SEARCH_URL = 'https://www.google.com/search?q=site:foobar.com%20{0}'

def get_result(url):
    return requests.get(url, headers={'User-Agent': random.choice(USER_AGENTS)}).text


def get_links(query):
    result = get_result(SEARCH_URL.format(url_quote(query)))
    html = pq(result)
    return [a.attrib['href'] for a in html('.l')] or \
        [a.attrib['href'] for a in html('.r')('a')]

print get_links('foo bar')

在AppEngine上部署的代码:

import sys
sys.path[0:0] = ['distlibs']

import lxml
import webapp2
import json
from requests import api
from pyquery.pyquery import PyQuery as pq
import random

try:
    from urllib.parse import quote as url_quote
except ImportError:
    from urllib import quote as url_quote


USER_AGENTS = ('Mozilla/5.0 (Macintosh; Intel Mac OS X 10.7; rv:11.0) Gecko/20100101 Firefox/11.0',
               'Mozilla/5.0 (X11; Ubuntu; Linux x86_64; rv:22.0) Gecko/20100 101 Firefox/22.0',
               'Mozilla/5.0 (Windows NT 6.1; rv:11.0) Gecko/20100101 Firefox/11.0',
               'Mozilla/5.0 (Macintosh; Intel Mac OS X 10_7_4) AppleWebKit/536.5 (KHTML, like Gecko) Chrome/19.0.1084.46 Safari/536.5',
               'Mozilla/5.0 (Windows; Windows NT 6.1) AppleWebKit/536.5 (KHTML, like Gecko) Chrome/19.0.1084.46 Safari/536.5',)


SEARCH_URL = 'https://www.google.com/search?q=site:foobar.com%20{0}'



def get_result(url):
    return api.get(url, headers={'User-Agent': random.choice(USER_AGENTS)}).text


def get_links(query):
    result = get_result(SEARCH_URL.format(url_quote(query)))
    html = pq(result)
    return [a.attrib['href'] for a in html('.l')] or \
        [a.attrib['href'] for a in html('.r')('a')]


form="""
<form action="/process">
    <input name="q">
    <input type="submit">
</form>
"""


class MainHandler(webapp2.RequestHandler):
    def get(self):
        self.response.out.write("<h3>Write something.</h3><br>")
        self.response.out.write(form)


class ProcessHandler(webapp2.RequestHandler):
    def get(self):
        query = self.request.get("q")
        self.response.out.write("Your query : " + query)
        results = get_links(query)
        self.response.out.write(results[0])



app = webapp2.WSGIApplication([('/', MainHandler),
                               ('/process', ProcessHandler)],
                               debug=True)

我尝试过使用http和https协议进行查询。

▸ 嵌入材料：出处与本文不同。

(** The anchor after one call: the one before, [null], or the one resolved
    from the argument of the call. *)
Lemma step_anchor (popupId : value) (variant : string) (o : op) (w : World) :
  In (State.anchorEl (this_state (snd (step popupId variant o w))))
     (State.anchorEl (this_state w)
      :: VNull :: map resolved_anchor (arguments [o])).
Proof.
  rewrite step_eq.
  assert (Ha : match opens o w with
               | Some e => arguments [o] = [e]
               | None => True
               end).
  { destruct o as [e | | e | b e]; simpl.
    - reflexivity.
    - exact I.
    - destruct (ToBoolean (State.anchorEl (this_state w))); [exact I | reflexivity].
    - destruct (ToBoolean b); [reflexivity | exact I]. }
  destruct (opens o w) as [e |].
  - rewrite Ha, handleOpen_eq.
    destruct (negb (eventOrAnchorElWarned w) && nullish e); simpl; auto.
  - simpl. auto.
Qed.

Lemma arguments_cons (o : op) (ops : list op) :
  arguments (o :: ops) = (arguments [o] ++ arguments ops)%list.
Proof. destruct o; reflexivity. Qed.

(** X9.  The controller never makes up an anchor: after any sequence of
    calls from the initial state, [state.anchorEl] is [null] or is the
    anchor resolved from the argument of one of the calls, that is that
    argument or its [target]. *)
Theorem anchor_comes_from_a_call (popupId : value) (variant : string) (ops : list op) :
  In (State.anchorEl (this_state (run popupId variant ops initial)))
     (VNull :: map resolved_anchor (arguments ops)) /\
  Forall (fun e => resolved_anchor e = e \/ resolved_anchor e = target_of e)
    (arguments ops).
Proof.
  split.
  - assert (G : forall w,
               In (State.anchorEl (this_state (run popupId variant ops w)))
                  (State.anchorEl (this_state w)
                   :: VNull :: map resolved_anchor (arguments ops))).
    { induction ops as [| o ops IH]; intros w.
      - left. reflexivity.
      - rewrite run_cons, arguments_cons, map_app.
        specialize (IH (snd (step popupId variant o w))).
        pose proof (step_anchor popupId variant o w) as Hs.
        destruct IH as [IH | [IH | IH]].
        + rewrite <- IH.
          destruct Hs as [Hs | [Hs | Hs]].
          * left. exact Hs.
          * right. left. exact Hs.
          * right. right. apply in_or_app. left. exact Hs.
        + right. left. exact IH.
        + right. right. apply in_or_app. right. exact IH. }
    specialize (G initial). simpl in G. destruct G as [G | G].
    + left. exact G.
    + exact G.
  - apply Forall_forall. intros e _.
    unfold resolved_anchor. destruct (ToBoolean (target_of e)); auto.
Qed.
Lemma create_grants_admin_roles_witness :
  exists item w',
    service.create sample.env (sample.kwargs "two-roles")
                   (sample.empty_world sample.alice) = (Ok item, w')
    /\ Forall2 same_credentials [sample.admin_role; sample.operator_role]
               (a_roles (snd item))
    /\ u_roles (current_user w')
       = u_roles (current_user (sample.empty_world sample.alice))
         ++ map snd (List.filter
                       (fun dr => String.eqb (d_username (fst dr)) "admin")
                       (combine [sample.admin_role; sample.operator_role]
                                (a_roles (snd item)))).
Proof.
  eexists. eexists. split; [vm_compute; reflexivity|].
  apply (create_grants_admin_roles
           sample.env (sample.kwargs "two-roles")
           (sample.empty_world sample.alice) "two-roles" sample.two_roles
           "BODY" "CHAIN").
  - vm_compute. reflexivity.
  - vm_compute. reflexivity.
  - reflexivity.
  - vm_compute. reflexivity.
Defined.




(** ** Creation: required parameters *)

Lemma create_roles_error plugin_name issuer_roles :
  forall role_objs w e w',
    service.create_roles plugin_name issuer_roles role_objs w = (Err e, w') ->
    exists name, e = DuplicateRoleError name.
Proof.
  induction issuer_roles as [|d rest IH]; intros role_objs w e w' Hrun.
  - discriminate.
  - simpl in Hrun. unfold bind at 1 in Hrun.
    destruct (role_service.create _ _ _ _ w) as [[role|e1] w1] eqn:Hrole.
    + unfold bind at 1 in Hrun.
      destruct (String.eqb (r_username role) "admin");
        simpl in Hrun; eapply IH; exact Hrun.
    + inversion Hrun; subst. unfold role_service.create in Hrole.
      destruct (List.find _ _); [|discriminate].
      destruct (_ && _); [discriminate|].
      inversion Hrole. eauto.
Qed.

(** C8, as stated, fails: without a CA name [create] succeeds, and stores an
    Authority that has no name. *)
Lemma create_without_ca_name_counterexample :
  delete "caName" (sample.kwargs "two-roles") !! "caName" = None
  /\ fst (service.create sample.env
                         (delete "caName" (sample.kwargs "two-roles"))
                         (sample.empty_world sample.alice))
     = Ok (1, mkAuthority None (Some "owner@example.com") (Some "two-roles")
                          "BODY" (Some "the X authority") "CHAIN" true
                          [mkRole 1 "caX_admin" "admin" "s3cret"
                                  "two-roles auto generated role";
                           mkRole 2 "caX_operator" "operator" "pa55"
                                  "two-roles auto generated role"]).
Proof. split; vm_compute; reflexivity. Qed.

(** C8, amended: [create] fails whenever the plugin name, the owner email
    or the description is missing from the parameters, with the lookup
    error of the missing key: [KeyError] from the plugin registry for an
    absent plugin name, [KeyError] for ['ownerEmail'] (line 60) once the
    plugin has answered, [KeyError] for ['caDescription'] (line 90) once the
    Roles are made.  The only other errors are those of the collaborators
    that run before: a plugin name that is not registered, the error the
    plugin raises, a duplicate Role, and at the end a duplicate Authority
    name; [create] raises no [ValidationError] of its own.  A missing CA
    name does not make [create] fail: when nothing else fails, the Authority
    is created without a name. *)
Theorem create_outcome_by_parameters
    (env : Env) (kwargs : gmap string string) (w : World) :
  match kwargs !! "pluginName" with
  | None => service.create env kwargs w = (Err (KeyError "None"), w)
  | Some slug =>
      match registry env !! slug with
      | None => service.create env kwargs w = (Err (KeyError slug), w)
      | Some issuer =>
          match create_authority issuer
                  (<["creator" := u_email (current_user w)]> kwargs) with
          | Err e => fst (service.create env kwargs w) = Err e
          | Ok _ =>
              match kwargs !! "ownerEmail" with
              | None =>
                  fst (service.create env kwargs w)
                  = Err (KeyError "ownerEmail")
              | Some _ =>
                  (exists name,
                     fst (service.create env kwargs w)
                     = Err (DuplicateRoleError name))
                  \/ match kwargs !! "caDescription" with
                     | None =>
                         fst (service.create env kwargs w)
                         = Err (KeyError "caDescription")
                     | Some _ =>
                         match kwargs !! "caName" with
                         | None =>
                             exists item,
                               fst (service.create env kwargs w) = Ok item
                               /\ a_name (snd item) = None
                         | Some n =>
                             (exists item,
                                fst (service.create env kwargs w) = Ok item
                                /\ a_name (snd item) = Some n)
                             \/ fst (service.create env kwargs w)
                                = Err (DuplicateNameError n)
                         end
                     end
              end
          end
      end
  end.
Proof.
  destruct (kwargs !! "pluginName") as [slug|] eqn:Hslug.
  2: { unfold service.create, bind at 1, lift at 1, plugins.get.
       now rewrite Hslug. }
  destruct (registry env !! slug) as [issuer|] eqn:Hreg.
  2: { unfold service.create, bind at 1, lift at 1, plugins.get.
       now rewrite Hslug, Hreg. }
  destruct (create_authority issuer _) as [[[body chain] ds]|e] eqn:Hanswer.
  2: { unfold service.create, bind at 1, lift at 1, plugins.get.
       rewrite Hslug, Hreg.
       unfold bind at 1, read at 1. unfold bind at 1, modify at 1.
       unfold bind at 1, lift at 1. now rewrite Hanswer. }
  rewrite (create_unfold _ _ _ _ _ _ _ _ Hslug Hreg Hanswer). cbv zeta.
  destruct (kwargs !! "ownerEmail") as [owner|]; [|reflexivity].
  destruct (service.create_roles _ _ _ _) as [[role_objs|e] w1] eqn:Hroles.
  2: { left. apply create_roles_error in Hroles as [name ->]. now exists name. }
  right.
  destruct (kwargs !! "caDescription") as [description|]; [|reflexivity].
  destruct (kwargs !! "caName") as [n|].
  - destruct (database.name_taken _ _).
    + right. reflexivity.
    + left. eexists. split; reflexivity.
  - simpl. eexists. split; reflexivity.
Qed.

(** * Further properties of the service *)

(** ** [create], step by step *)

(** X1: the ['creator'] entry of the parameters is always overwritten with
    the acting identity's email before anything reads it: whatever creator
    the caller supplies, [create] behaves the same. *)
Theorem create_overwrites_supplied_creator
    (env : Env) (kwargs : gmap string string) (w : World) (creator : string) :
  service.create env (<["creator" := creator]> kwargs) w
  = service.create env kwargs w.
Proof.
  unfold service.create, bind at 1, lift at 1.
  rewrite lookup_insert_ne by discriminate.
  symmetry. unfold bind at 1, lift at 1. symmetry.
  destruct (plugins.get env (kwargs !! "pluginName")) as [issuer|e];
    [|reflexivity].
  unfold bind at 1, read at 1.
  symmetry. unfold bind at 1, read at 1. symmetry.
  cbv zeta. rewrite insert_insert_eq. reflexivity.
Qed.

(** X2: when the issuer has answered and the owner email is missing,
    [create] raises [KeyError] at line 60: the plugin has been called and
    the Certificate object built, but no Role was made and no table or
    identity changed. *)
Theorem create_missing_owner_email_stops_before_roles
    (env : Env) (kwargs : gmap string string) (w : World)
    (slug : string) (issuer : IssuerPlugin) (body chain : string)
    (ds : list RoleDescriptor) :
  kwargs !! "pluginName" = Some slug ->
  registry env !! slug = Some issuer ->
  create_authority issuer (<["creator" := u_email (current_user w)]> kwargs)
  = Ok (body, chain, ds) ->
  kwargs !! "ownerEmail" = None ->
  exists w',
    service.create env kwargs w = (Err (KeyError "ownerEmail"), w')
    /\ authorities w' = authorities w
    /\ roles w' = roles w
    /\ certificates w' = certificates w
    /\ current_user w' = current_user w
    /\ journal w' = journal w ++ [PluginCalled slug; Constructed KCertificate].
Proof.
  intros Hslug Hreg Hanswer Howner.
  rewrite (create_unfold _ _ _ _ _ _ _ _ Hslug Hreg Hanswer).
  cbv zeta. rewrite Howner. eexists. split; [reflexivity|].
  simpl. rewrite <- app_assoc. repeat split.
Qed.

Lemma create_missing_owner_email_stops_before_roles_witness :
  exists w',
    service.create sample.env (delete "ownerEmail" (sample.kwargs "two-roles"))
                   (sample.empty_world sample.alice)
    = (Err (KeyError "ownerEmail"), w')
    /\ roles w' = []
    /\ journal w' = [PluginCalled "two-roles"; Constructed KCertificate].
Proof.
  assert (Hslug : delete "ownerEmail" (sample.kwargs "two-roles")
                  !! "pluginName" = Some "two-roles")
    by (vm_compute; reflexivity).
  assert (Hreg : registry sample.env !! "two-roles" = Some sample.two_roles)
    by (vm_compute; reflexivity).
  assert (Howner : delete "ownerEmail" (sample.kwargs "two-roles")
                   !! "ownerEmail" = None)
    by (vm_compute; reflexivity).
  destruct (create_missing_owner_email_stops_before_roles
              sample.env (delete "ownerEmail" (sample.kwargs "two-roles"))
              (sample.empty_world sample.alice) "two-roles" sample.two_roles
              "BODY" "CHAIN" [sample.admin_role; sample.operator_role]
              Hslug Hreg eq_refl Howner)
    as (w' & Hrun & _ & Hroles & _ & _ & Hjournal).
  exists w'. auto.
Defined.

(** The loop over the issuer's roles never touches the tables of
    Authorities and Certificates, whether it completes or raises. *)
Lemma create_roles_frame plugin_name issuer_roles :
  forall role_objs w outcome w',
    service.create_roles plugin_name issuer_roles role_objs w = (outcome, w') ->
    authorities w' = authorities w /\ certificates w' = certificates w.
Proof.
  induction issuer_roles as [|d rest IH]; intros role_objs w outcome w' Hrun;
    simpl in Hrun.
  - inversion Hrun. auto.
  - unfold bind at 1 in Hrun.
    destruct (role_service.create _ _ _ _ w) as [[role|e] w1] eqn:Hrole.
    + apply role_service_create_ok in Hrole as (_ & _ & _ & Ha & Hc & _).
      unfold bind at 1 in Hrun.
      destruct (String.eqb (r_username role) "admin"); simpl in Hrun;
        apply IH in Hrun as [H1 H2]; simpl in H1, H2; split; congruence.
    + inversion Hrun; subst. unfold role_service.create in Hrole.
      destruct (List.find _ _); [|discriminate].
      destruct (_ && _); [discriminate|].
      inversion Hrole. auto.
Qed.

以下是请求的AppEngine日志。

Starting new HTTP connection (1): www.google.com
D 2013-12-21 13:13:37.217
"GET /search?q=site:foobar.com%20foo%20bar HTTP/1.1" 302 None
I 2013-12-21 13:13:37.218
Starting new HTTP connection (1): ipv4.google.com
D 2013-12-21 13:13:37.508
"GET /sorry/IndexRedirect?continue=http://www.google.com/search%3Fq%3Dsite:foobar.com%20foo%20bar HTTP/1.1" 403 None
E 2013-12-21 20:51:32.090
list index out of range

1 个答案:

答案 0 :(得分:0)

我很困惑你为什么试图欺骗User-Agent标题,但是如果让你开心,那就去吧。请注意,如果requests.get正在使用urlfetch,则App Engine会将一个字符串附加到您的应用提供的User-Agent标头,以识别您的应用。 (见https://developers.google.com/appengine/docs/python/urlfetch/#Python_Request_headers)。

尝试将follow_redirects = False传递给urlfetch。这就是您向其他App Engine应用程序发出请求的方式。出于完全不明显的原因,在这种情况下它可能会有所帮助。